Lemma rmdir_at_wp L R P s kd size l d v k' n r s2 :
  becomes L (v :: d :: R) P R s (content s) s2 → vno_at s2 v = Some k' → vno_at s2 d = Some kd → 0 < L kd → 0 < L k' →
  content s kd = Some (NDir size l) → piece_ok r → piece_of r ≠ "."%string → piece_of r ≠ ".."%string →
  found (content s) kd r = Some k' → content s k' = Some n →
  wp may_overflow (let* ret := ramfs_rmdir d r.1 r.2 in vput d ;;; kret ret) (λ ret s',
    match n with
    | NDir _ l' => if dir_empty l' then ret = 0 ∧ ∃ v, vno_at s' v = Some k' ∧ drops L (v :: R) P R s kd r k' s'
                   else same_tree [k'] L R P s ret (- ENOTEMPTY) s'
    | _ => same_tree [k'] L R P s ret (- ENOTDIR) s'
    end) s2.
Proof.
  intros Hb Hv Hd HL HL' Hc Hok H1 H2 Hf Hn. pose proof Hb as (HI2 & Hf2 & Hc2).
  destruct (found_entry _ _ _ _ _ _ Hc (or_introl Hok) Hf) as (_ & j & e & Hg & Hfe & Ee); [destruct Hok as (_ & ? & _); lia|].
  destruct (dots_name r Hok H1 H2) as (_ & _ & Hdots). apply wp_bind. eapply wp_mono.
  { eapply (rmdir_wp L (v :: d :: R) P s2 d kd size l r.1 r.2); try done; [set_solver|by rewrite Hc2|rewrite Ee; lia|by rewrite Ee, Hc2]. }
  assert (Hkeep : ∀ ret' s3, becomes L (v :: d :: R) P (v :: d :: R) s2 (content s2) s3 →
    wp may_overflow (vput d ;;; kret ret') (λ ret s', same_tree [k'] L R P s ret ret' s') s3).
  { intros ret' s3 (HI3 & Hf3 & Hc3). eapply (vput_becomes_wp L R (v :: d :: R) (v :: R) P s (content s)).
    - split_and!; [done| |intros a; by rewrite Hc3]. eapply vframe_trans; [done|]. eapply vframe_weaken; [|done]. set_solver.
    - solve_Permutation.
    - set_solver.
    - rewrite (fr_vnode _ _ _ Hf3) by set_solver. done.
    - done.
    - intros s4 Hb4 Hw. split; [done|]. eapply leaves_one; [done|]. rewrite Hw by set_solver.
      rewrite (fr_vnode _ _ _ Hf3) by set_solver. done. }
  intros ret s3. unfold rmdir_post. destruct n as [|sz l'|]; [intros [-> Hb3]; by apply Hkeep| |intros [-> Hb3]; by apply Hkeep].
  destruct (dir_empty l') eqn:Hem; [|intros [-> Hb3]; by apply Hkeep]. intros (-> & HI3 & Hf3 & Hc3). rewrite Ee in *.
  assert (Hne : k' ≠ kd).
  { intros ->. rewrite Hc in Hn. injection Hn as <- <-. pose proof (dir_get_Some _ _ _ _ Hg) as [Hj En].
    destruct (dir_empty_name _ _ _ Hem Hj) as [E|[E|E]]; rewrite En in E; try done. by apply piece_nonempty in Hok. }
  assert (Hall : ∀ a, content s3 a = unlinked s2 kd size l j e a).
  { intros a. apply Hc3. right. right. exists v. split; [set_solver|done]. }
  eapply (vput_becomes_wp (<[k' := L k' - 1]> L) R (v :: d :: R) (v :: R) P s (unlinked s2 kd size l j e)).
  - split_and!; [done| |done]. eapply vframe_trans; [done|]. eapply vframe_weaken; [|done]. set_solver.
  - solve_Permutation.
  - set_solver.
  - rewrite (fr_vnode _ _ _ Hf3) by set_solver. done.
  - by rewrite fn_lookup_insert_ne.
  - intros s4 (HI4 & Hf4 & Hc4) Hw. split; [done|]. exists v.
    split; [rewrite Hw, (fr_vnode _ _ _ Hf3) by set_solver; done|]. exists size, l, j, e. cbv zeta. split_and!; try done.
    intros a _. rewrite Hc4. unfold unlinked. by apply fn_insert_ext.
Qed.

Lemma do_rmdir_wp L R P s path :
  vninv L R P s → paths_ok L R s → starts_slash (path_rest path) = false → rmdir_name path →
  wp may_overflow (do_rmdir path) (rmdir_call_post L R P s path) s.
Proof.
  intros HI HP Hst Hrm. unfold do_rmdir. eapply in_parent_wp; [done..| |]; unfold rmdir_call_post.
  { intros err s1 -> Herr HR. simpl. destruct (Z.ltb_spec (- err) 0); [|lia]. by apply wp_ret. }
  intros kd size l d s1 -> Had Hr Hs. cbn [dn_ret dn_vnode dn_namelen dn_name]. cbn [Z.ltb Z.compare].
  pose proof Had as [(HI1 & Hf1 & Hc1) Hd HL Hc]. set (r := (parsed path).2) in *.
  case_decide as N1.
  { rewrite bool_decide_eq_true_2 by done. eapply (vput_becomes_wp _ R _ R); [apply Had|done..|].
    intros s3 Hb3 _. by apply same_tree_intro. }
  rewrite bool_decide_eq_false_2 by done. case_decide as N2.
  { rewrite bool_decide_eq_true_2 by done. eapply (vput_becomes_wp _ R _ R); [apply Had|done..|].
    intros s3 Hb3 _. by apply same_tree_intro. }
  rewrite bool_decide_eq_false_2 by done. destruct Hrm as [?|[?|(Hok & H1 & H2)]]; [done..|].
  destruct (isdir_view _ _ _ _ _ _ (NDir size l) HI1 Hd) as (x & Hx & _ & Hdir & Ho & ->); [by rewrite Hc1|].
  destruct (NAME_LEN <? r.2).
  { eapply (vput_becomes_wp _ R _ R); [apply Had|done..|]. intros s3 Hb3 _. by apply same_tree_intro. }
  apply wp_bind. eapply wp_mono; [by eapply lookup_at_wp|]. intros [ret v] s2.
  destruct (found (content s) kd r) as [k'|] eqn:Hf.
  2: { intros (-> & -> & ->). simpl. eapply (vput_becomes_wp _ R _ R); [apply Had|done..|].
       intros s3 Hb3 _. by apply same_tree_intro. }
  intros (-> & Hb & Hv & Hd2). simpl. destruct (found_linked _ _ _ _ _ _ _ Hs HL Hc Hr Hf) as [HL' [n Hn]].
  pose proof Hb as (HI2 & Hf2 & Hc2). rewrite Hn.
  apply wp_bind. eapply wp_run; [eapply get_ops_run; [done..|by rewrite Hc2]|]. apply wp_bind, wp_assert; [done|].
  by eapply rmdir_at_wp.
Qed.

:: Instructions for the task ::
Among the lines above, find the one with "destruct (dots_name r" and the one with "s (content s)).". Quote both and everything between them, exactly.

:: Answer for the task ::
  destruct (dots_name r Hok H1 H2) as (_ & _ & Hdots). apply wp_bind. eapply wp_mono.
  { eapply (rmdir_wp L (v :: d :: R) P s2 d kd size l r.1 r.2); try done; [set_solver|by rewrite Hc2|rewrite Ee; lia|by rewrite Ee, Hc2]. }
  assert (Hkeep : ∀ ret' s3, becomes L (v :: d :: R) P (v :: d :: R) s2 (content s2) s3 →
    wp may_overflow (vput d ;;; kret ret') (λ ret s', same_tree [k'] L R P s ret ret' s') s3).
  { intros ret' s3 (HI3 & Hf3 & Hc3). eapply (vput_becomes_wp L R (v :: d :: R) (v :: R) P s (content s)).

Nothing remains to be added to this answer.